Data excerpts:
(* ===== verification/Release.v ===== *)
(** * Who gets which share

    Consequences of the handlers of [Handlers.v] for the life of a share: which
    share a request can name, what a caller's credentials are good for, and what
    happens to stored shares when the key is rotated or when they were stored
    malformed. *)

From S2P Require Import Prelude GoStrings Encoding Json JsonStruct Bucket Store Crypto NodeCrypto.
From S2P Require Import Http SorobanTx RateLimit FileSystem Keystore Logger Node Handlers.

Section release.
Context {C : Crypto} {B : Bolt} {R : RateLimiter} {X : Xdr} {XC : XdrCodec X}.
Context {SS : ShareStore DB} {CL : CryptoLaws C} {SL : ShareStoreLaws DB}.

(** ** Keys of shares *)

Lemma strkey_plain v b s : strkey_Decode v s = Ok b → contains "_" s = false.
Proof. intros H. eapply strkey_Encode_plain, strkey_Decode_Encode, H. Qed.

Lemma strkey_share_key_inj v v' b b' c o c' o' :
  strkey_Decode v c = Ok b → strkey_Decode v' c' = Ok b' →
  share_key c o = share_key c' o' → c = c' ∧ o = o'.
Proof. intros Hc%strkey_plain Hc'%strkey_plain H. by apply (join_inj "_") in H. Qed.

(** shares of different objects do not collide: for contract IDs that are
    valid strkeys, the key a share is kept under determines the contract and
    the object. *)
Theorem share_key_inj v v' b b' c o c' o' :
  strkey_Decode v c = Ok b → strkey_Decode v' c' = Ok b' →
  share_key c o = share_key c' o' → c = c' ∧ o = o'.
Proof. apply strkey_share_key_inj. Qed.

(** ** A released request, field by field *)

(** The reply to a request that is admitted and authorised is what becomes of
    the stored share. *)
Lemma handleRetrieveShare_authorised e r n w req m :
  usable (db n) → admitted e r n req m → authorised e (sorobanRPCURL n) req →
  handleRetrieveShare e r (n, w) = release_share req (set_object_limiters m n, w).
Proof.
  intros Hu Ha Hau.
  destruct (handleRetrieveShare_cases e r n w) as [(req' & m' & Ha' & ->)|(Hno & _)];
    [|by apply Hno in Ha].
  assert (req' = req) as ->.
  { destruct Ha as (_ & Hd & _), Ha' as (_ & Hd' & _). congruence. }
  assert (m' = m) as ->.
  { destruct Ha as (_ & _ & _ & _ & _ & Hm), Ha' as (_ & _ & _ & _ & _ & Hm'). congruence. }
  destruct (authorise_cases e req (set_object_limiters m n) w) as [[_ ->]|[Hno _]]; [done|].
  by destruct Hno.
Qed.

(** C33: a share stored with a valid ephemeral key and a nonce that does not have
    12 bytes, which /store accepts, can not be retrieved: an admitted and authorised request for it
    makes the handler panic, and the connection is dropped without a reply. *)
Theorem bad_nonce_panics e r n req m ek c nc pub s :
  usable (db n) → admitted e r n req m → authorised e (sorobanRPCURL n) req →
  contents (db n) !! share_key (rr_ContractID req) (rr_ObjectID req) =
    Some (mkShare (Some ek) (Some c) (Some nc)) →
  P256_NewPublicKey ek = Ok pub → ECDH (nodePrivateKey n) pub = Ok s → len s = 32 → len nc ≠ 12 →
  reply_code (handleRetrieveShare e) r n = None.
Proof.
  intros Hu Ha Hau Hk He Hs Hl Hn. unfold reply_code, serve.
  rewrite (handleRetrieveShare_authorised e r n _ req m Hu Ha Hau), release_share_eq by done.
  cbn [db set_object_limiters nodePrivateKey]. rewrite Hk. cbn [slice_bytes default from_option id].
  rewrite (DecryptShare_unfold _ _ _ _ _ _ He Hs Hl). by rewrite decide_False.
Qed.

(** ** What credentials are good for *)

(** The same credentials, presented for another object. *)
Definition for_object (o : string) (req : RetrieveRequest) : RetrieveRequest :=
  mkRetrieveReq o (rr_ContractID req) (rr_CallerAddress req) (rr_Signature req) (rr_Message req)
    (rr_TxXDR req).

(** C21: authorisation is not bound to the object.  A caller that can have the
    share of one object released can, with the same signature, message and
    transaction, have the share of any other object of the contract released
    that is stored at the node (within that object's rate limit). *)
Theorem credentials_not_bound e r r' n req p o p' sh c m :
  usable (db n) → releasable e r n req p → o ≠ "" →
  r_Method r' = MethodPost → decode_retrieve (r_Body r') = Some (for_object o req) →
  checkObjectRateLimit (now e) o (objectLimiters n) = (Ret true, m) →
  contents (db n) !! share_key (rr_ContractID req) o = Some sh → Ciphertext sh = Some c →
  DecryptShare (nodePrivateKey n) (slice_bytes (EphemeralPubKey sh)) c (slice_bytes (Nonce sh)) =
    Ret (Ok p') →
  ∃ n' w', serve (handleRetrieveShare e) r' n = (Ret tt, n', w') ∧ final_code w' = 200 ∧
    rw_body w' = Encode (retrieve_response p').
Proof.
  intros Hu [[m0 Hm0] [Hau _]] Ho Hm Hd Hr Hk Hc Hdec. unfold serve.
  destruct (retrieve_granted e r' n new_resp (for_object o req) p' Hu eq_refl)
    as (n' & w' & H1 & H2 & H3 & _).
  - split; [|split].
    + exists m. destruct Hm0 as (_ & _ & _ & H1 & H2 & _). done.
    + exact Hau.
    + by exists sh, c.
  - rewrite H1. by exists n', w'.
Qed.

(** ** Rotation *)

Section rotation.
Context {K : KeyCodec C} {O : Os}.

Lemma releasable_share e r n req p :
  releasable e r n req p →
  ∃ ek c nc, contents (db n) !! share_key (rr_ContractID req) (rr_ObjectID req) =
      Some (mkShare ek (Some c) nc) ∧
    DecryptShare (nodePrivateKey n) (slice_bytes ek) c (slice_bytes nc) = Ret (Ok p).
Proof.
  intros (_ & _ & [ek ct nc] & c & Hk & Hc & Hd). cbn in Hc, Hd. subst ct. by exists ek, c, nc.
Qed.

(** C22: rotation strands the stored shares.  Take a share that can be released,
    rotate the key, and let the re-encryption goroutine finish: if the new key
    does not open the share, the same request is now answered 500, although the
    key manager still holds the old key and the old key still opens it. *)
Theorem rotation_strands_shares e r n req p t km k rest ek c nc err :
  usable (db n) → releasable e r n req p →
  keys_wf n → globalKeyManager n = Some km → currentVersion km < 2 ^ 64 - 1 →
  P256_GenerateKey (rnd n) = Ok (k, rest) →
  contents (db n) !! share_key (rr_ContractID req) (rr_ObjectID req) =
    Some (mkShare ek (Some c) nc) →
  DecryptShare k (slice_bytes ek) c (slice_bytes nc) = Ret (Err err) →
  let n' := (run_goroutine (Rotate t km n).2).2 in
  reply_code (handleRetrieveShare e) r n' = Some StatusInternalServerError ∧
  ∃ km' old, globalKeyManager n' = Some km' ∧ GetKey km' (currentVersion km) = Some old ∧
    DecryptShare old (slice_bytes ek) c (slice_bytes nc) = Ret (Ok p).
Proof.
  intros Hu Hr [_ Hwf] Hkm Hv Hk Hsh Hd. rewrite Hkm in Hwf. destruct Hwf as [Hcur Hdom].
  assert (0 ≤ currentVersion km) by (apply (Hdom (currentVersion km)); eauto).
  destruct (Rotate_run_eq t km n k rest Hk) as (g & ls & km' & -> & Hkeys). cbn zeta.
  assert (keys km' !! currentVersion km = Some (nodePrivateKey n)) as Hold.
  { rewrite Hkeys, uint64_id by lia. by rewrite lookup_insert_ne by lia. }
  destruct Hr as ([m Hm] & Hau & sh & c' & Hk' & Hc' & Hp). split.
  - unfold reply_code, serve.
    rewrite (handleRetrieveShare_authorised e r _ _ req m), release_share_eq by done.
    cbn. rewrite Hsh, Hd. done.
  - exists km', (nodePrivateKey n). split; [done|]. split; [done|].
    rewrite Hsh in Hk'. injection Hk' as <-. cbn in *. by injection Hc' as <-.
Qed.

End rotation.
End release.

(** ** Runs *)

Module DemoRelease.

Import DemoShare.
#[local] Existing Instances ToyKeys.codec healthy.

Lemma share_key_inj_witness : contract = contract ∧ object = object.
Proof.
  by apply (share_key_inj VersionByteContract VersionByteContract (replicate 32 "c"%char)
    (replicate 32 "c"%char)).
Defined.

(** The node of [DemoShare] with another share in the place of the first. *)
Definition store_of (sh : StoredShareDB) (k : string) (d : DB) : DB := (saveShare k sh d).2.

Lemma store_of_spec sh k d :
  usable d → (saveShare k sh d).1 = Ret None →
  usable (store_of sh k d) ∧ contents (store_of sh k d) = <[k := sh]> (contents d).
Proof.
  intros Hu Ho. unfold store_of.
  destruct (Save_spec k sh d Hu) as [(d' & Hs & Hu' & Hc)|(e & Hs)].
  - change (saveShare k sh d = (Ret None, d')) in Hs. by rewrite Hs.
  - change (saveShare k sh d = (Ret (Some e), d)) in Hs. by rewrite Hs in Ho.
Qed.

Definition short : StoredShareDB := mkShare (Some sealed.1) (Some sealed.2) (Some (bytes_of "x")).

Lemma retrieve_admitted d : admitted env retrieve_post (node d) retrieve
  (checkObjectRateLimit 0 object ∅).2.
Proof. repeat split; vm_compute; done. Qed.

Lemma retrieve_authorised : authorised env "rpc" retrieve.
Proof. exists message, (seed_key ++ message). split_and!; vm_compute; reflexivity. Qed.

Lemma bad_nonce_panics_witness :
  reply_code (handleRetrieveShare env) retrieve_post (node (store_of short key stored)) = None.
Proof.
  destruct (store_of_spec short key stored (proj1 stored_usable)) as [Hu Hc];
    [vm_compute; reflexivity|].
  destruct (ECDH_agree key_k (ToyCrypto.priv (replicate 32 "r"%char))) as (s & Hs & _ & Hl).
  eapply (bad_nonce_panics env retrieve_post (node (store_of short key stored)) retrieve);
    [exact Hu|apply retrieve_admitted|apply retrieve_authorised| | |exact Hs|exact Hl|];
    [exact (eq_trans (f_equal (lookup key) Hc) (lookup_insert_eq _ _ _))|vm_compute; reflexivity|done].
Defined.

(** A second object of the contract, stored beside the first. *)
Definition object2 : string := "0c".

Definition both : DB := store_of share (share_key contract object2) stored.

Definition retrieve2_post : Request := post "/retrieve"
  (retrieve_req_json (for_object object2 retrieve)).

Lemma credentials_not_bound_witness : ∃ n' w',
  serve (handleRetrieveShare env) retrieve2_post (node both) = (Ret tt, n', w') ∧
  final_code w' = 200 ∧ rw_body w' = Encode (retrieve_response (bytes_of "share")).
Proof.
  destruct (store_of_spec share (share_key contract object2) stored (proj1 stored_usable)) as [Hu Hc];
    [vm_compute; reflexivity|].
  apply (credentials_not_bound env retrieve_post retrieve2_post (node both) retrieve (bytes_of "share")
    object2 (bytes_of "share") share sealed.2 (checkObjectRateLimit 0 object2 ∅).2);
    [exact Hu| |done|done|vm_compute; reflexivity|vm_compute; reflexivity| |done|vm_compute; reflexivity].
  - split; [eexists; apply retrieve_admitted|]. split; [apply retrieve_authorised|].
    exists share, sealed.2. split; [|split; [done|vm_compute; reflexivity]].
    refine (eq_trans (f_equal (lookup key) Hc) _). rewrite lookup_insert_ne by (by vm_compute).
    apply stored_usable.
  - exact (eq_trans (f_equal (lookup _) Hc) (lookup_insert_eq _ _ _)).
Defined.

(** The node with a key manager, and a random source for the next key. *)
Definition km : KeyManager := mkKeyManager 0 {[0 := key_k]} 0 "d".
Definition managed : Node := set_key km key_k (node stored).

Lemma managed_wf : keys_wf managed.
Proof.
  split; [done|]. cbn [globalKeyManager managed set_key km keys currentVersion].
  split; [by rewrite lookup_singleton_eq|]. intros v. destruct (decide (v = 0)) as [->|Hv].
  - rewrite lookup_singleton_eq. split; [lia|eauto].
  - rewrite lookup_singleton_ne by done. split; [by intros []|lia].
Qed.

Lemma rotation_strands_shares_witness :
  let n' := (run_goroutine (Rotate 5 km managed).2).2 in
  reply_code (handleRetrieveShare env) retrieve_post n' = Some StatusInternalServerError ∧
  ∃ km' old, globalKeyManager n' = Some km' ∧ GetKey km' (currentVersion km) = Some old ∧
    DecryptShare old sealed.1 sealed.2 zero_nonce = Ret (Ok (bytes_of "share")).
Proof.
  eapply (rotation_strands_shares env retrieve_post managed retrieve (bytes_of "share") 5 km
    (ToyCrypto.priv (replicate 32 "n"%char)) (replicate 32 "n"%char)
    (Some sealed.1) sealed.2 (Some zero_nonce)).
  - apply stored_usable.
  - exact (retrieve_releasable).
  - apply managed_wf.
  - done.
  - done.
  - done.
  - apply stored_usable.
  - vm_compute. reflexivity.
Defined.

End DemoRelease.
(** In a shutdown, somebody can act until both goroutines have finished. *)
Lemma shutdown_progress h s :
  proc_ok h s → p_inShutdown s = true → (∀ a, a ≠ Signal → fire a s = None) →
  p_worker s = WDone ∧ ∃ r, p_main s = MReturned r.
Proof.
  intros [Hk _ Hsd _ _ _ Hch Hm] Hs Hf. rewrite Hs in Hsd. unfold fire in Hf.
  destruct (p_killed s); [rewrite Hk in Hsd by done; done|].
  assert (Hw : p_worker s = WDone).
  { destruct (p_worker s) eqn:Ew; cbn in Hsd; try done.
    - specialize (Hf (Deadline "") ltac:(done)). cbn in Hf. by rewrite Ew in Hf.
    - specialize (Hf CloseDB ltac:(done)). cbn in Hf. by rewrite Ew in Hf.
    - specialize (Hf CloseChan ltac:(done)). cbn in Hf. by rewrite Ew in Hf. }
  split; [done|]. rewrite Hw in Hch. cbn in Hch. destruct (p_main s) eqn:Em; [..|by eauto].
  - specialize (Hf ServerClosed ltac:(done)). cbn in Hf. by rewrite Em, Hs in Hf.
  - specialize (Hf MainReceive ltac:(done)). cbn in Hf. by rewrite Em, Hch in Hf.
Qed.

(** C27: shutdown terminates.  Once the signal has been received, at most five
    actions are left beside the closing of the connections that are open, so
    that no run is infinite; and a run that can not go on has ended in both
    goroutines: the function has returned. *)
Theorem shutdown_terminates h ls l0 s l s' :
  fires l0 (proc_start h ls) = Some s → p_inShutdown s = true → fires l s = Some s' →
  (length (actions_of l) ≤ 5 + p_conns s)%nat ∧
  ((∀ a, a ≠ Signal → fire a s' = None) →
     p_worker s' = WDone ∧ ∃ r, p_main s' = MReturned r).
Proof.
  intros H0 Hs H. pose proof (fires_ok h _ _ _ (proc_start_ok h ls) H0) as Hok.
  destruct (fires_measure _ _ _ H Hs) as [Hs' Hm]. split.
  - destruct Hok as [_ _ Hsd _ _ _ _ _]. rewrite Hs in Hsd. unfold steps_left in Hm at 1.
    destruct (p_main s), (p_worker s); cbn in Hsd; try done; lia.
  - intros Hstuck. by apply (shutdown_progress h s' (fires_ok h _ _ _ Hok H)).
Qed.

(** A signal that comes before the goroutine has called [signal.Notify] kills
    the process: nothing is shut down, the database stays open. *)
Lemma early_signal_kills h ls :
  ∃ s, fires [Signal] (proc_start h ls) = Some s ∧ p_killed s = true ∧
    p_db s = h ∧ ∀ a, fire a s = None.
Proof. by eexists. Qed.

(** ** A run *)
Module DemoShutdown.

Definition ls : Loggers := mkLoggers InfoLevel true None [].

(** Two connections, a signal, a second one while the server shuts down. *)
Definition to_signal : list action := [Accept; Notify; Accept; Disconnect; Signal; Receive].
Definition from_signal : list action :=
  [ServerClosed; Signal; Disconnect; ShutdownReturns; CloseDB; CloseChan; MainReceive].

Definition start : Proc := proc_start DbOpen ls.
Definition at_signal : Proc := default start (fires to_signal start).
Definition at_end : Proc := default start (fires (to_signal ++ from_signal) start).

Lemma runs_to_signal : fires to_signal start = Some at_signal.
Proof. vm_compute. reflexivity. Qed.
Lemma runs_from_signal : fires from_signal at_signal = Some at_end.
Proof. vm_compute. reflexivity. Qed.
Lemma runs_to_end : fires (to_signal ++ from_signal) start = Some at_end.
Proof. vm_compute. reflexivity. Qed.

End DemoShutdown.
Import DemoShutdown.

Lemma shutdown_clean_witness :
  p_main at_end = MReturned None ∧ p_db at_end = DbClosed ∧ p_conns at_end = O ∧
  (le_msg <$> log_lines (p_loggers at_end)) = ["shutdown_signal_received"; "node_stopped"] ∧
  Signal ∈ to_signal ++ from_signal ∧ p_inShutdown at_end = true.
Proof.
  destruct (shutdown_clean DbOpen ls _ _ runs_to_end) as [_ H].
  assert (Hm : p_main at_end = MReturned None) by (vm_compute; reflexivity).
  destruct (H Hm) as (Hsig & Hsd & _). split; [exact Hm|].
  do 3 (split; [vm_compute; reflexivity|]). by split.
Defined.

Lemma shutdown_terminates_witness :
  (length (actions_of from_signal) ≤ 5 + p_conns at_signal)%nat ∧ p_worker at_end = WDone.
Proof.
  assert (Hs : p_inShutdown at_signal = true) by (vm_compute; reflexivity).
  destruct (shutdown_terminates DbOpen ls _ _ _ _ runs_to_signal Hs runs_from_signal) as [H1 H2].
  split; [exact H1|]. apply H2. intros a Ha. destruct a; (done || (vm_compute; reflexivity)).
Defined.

PROMPT:
Using the data above, return each line that includes the word "char".

OUTPUT FOR THIS TASK:
  by apply (share_key_inj VersionByteContract VersionByteContract (replicate 32 "c"%char)
    (replicate 32 "c"%char)).
  destruct (ECDH_agree key_k (ToyCrypto.priv (replicate 32 "r"%char))) as (s & Hs & _ & Hl).
    (ToyCrypto.priv (replicate 32 "n"%char)) (replicate 32 "n"%char)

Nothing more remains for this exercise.